Simplifying package builds or avoiding code duplication

Another idea of GUB is to identify, fix and generalise build quircks and move them from a package's spec file into one of the generic build classes. This increases maintainability by avoiding code duplication, makes spec files smaller, simpler and also increases the chances of a new package's spec file to only need a source url to specify the build.

BASIC USAGE

Build package hello for platform linux-x86
bin/gub linux-x86::hello
Examine why package hello wants to rebuild
less target/linux-x86/log/build.log search from end back to `mismatch:' [type: FC-c?mismatch:RET]
Force a rebuild of package hello for platform linux-x86
rm -rf target/linux-x86/*/hello-*
Force a rebuild of package hello for all platforms
rm -rf target/*/*/hello-*
Prepare to rebuild entire linux-x86 platform
rm -rf target/linux-x86
Prepare to rebuild everything, all platforms
rm -rf target

SPEC FILES

Plain url builds

<--no spec-->

Well behaved packages can be built without spec file, straight from an url. For example, to build bison-2.2 as a build tool, do
bin/gub tools::http://ftp.gnu.org/pub/gnu/bison/bison-2.2.tar.gz
    
This produces
target/tools/packages/bison-2.2.tools.gup
target/tools/packages/bison.tools.hdr
target/tools/packages/bison.checksum
    
Check files installed under target/tools/root/ by doing
bin/gpkg -p tools files bison
    
To build the very latest findutils for your architecture, do
bin/gub git://git.savannah.gnu.org/findutils.git
    

Simple spec

gub/specs/hello.py
from gub import target

class Hello (target.AutoBuild):
    source = 'http://lilypond.org/download/gub-sources/hello-1.0.tar.gz'
    
build it for mingw by doing
bin/gub mingw::hello
    

__TOOLS package with dependencies

gub/specs/autoconf.py
from gub import tools

class Autoconf__tools (tools.AutoBuild):
    source = 'http://ftp.gnu.org/pub/gnu/autoconf/autoconf-2.63.tar.gz'
    parallel_build_broken = True
    dependencies = [
	'm4',
	'perl',
	]
    
build it by doing
bin/gub tools::autoconf
    

configure flags

gub/specs/icoutils.py
from gub import tools class Icoutils__tools (tools.AutoBuild): dependencies = ['libpng-devel'] configure_flags = (tools.AutoBuild.configure_flags + ' --with-libintl-prefix=%(system_prefix)s' + ' --disable-nls')

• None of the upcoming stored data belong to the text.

(** The two words above the first [s] of them. *)
Lemma get_Ord_spec s x : words x → Z.of_nat s < 2 ^ 31 →
  get_Ord (S (S s)) s 8 x = get_Val (S s) x + 2 ^ 32 * get_Val (S (S s)) x.
Proof.
  intros Hx Hs. cbn [get_Ord]. rewrite get_Ord_low by lia. rewrite !u32_small by lia. change (8 / 4) with 2.
  pose proof (get_Val_range (S s) x Hx). pose proof (get_Val_range (S (S s)) x Hx).
  rewrite !(proj2 (Z.ltb_lt _ 2)) by lia. rewrite Z.lor_0_l.
  replace (Z.of_nat (S s) - Z.of_nat s - 1) with 0 by lia. replace (Z.of_nat (S (S s)) - Z.of_nat s - 1) with 1 by lia.
  change (0 * nWordBits) with 0. change (1 * nWordBits) with 32. rewrite Z.shiftl_0_r, lor_add by lia. lia.
Qed.

(** ** Shifts by less than a word *)

Lemma Set_LShift_spec n k a : words a → 0 < k < 32 →
  length (Set_LShift n k a) = n ∧ words (Set_LShift n k a) ∧
  wval (Set_LShift n k a) + pw n * Z.shiftr (get_Val n a) (32 - k) = wval (take n a) * 2 ^ k.
Proof.
  intros Ha Hk. induction n as [|n (Hl & Hw & Hv)]; cbn [Set_LShift].
  { split; [done|]. split; [apply Forall_nil_2|]. rewrite take_0. cbn [wval get_Val]. by rewrite Z.shiftr_0_l. }
  pose proof (get_Val_range n a Ha) as H0. pose proof (get_Val_range (S n) a Ha) as H1.
  rewrite wval_take_S, length_app, words_snoc, wval_snoc, Hl. unfold nWordBits.
  set (v0 := get_Val n a) in *. set (v1 := get_Val (S n) a) in *. rewrite !Z.shiftr_div_pow2 in * by lia.
  assert (E32 : 2 ^ 32 = 2 ^ k * 2 ^ (32 - k)) by (rewrite <- Z.pow_add_r by lia; f_equal; lia).
  assert (0 < 2 ^ k ∧ 0 < 2 ^ (32 - k)) as [Pk Pk'] by (split; apply Z.pow_pos_nonneg; lia).
  assert (0 ≤ v0 / 2 ^ (32 - k) < 2 ^ k) by (split; [apply Z.div_pos; lia|apply Z.div_lt_upper_bound; nia]).
  assert (Eu : u32 (Z.shiftl v1 k) = (v1 mod 2 ^ (32 - k)) * 2 ^ k).
  { unfold u32. rewrite Z.shiftl_mul_pow2, E32 by lia. rewrite (Z.mul_comm (2 ^ k)). by rewrite Z.mul_mod_distr_r by lia. }
  pose proof (Z.mod_pos_bound v1 (2 ^ (32 - k)) ltac:(lia)) as Hm. pose proof (Z.div_mod v1 (2 ^ (32 - k)) ltac:(lia)) as Hd.
  rewrite Eu, (lor_add_mod _ _ k) by (try apply Z.mod_mul; lia).
  split; [cbn; lia|]. split; [split; [done|nia]|]. rewrite pw_S.
  set (h0 := v0 / 2 ^ (32 - k)) in *. set (h1 := v1 / 2 ^ (32 - k)) in *. set (m := v1 mod 2 ^ (32 - k)) in *.
  rewrite Z.mul_add_distr_r, <- Hv, Hd, E32. ring.
Qed.

Lemma Set_RShift_spec n k a : words a → 0 < k < 32 →
  length (Set_RShift n k a) = n ∧ words (Set_RShift n k a) ∧
  2 ^ k * wval (Set_RShift n k a) + get_Val 1 a mod 2 ^ k = wval (take n a) + pw n * (get_Val (S n) a mod 2 ^ k).
Proof.
  intros Ha Hk. induction n as [|n (Hl & Hw & Hv)]; cbn [Set_RShift].
  { split; [done|]. split; [apply Forall_nil_2|]. rewrite take_0. cbn [wval]. rewrite pw_0. lia. }
  pose proof (get_Val_range (S n) a Ha) as H0. pose proof (get_Val_range (S (S n)) a Ha) as H1.
  rewrite wval_take_S, length_app, words_snoc, wval_snoc, Hl. unfold nWordBits.
  set (v0 := get_Val (S n) a) in *. set (v1 := get_Val (S (S n)) a) in *. rewrite !Z.shiftr_div_pow2 in * by lia.
  assert (E32 : 2 ^ 32 = 2 ^ k * 2 ^ (32 - k)) by (rewrite <- Z.pow_add_r by lia; f_equal; lia).
  assert (0 < 2 ^ k ∧ 0 < 2 ^ (32 - k)) as [Pk Pk'] by (split; apply Z.pow_pos_nonneg; lia).
  assert (0 ≤ v0 / 2 ^ k < 2 ^ (32 - k)) by (split; [apply Z.div_pos; lia|apply Z.div_lt_upper_bound; nia]).
  assert (Eu : u32 (Z.shiftl v1 (32 - k)) = (v1 mod 2 ^ k) * 2 ^ (32 - k)).
  { unfold u32. rewrite Z.shiftl_mul_pow2, E32 by lia. by rewrite Z.mul_mod_distr_r by lia. }
  pose proof (Z.mod_pos_bound v1 (2 ^ k) ltac:(lia)) as Hm. pose proof (Z.div_mod v0 (2 ^ k) ltac:(lia)) as Hd.
  rewrite Eu, Z.lor_comm, (lor_add_mod _ _ (32 - k)) by (try apply Z.mod_mul; lia).
  split; [cbn; lia|]. split; [split; [done|nia]|]. rewrite pw_S.
  set (h0 := v0 / 2 ^ k) in *. set (m0 := v0 mod 2 ^ k) in *. set (m1 := v1 mod 2 ^ k) in *.
  transitivity (2 ^ k * wval (Set_RShift n k a) + get_Val 1 a mod 2 ^ k + pw n * (m1 * (2 ^ k * 2 ^ (32 - k)) + 2 ^ k * h0)); [ring|].
  rewrite Hv, Hd, <- E32. ring.
Qed.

__<platform>__<arch>-specific instructions

For platform specific instructions, append "__<platform>" to the class name. For platform+architecture-specific instructions, "__<platform>__<arch>" to the class name.

gub/specs/pixman.py
from gub import target class Glib (target.AutoBuild): ... class Glib__freebsd (Glib): dependencies = Glib.dependencies + ['libiconv-devel'] configure_variables = Glib.configure_variables + ' CFLAGS=-pthread' class Glib__freebsd__x86 (Glib__freebsd): # Must include -pthread in lib flags, because our most beloved # libtool (2.2.6a) thinks it knows best and blondly strips -pthread # if it thinks it's a compile flag. # FIXME: should add fixup to update_libtool () compile_flags = ' G_THREAD_LIBS=-pthread G_THREAD_LIBS_FOR_GTHREAD=-pthread '

String expansion

In all build commands, standard Python string expansion
%(string-name)s
can be used. These strings are taken from class Settings in gub/settings.py and from the package's build class and its parent classes.

Adding string expansion variables to a spec build class can be done in several ways

Pre-defined strings

Typical variables defined by settings are
build_architecture=x86_64-linux build_os=linux build_platform=linux-64 platform=target target_architecture=x86_64-linux target_bits=64 target_cpu=x86_64 target_os=linux target_platform=target
Typical variables defined by the build class
compile_flags= builddir=.../target/build/... config_cache_overrides= configure_binary= .../configure configure_command= sh .../configure ... configure_flags= --prefix=... --enable-shared --enable-static configure_variables= CFLAGS=-I.../target/root/usr/include install_command= install_flags= install_prefix= install_root= make_flags= srcdir=.../target/src/...

More examples

See gub/specs/*.py for some more examples.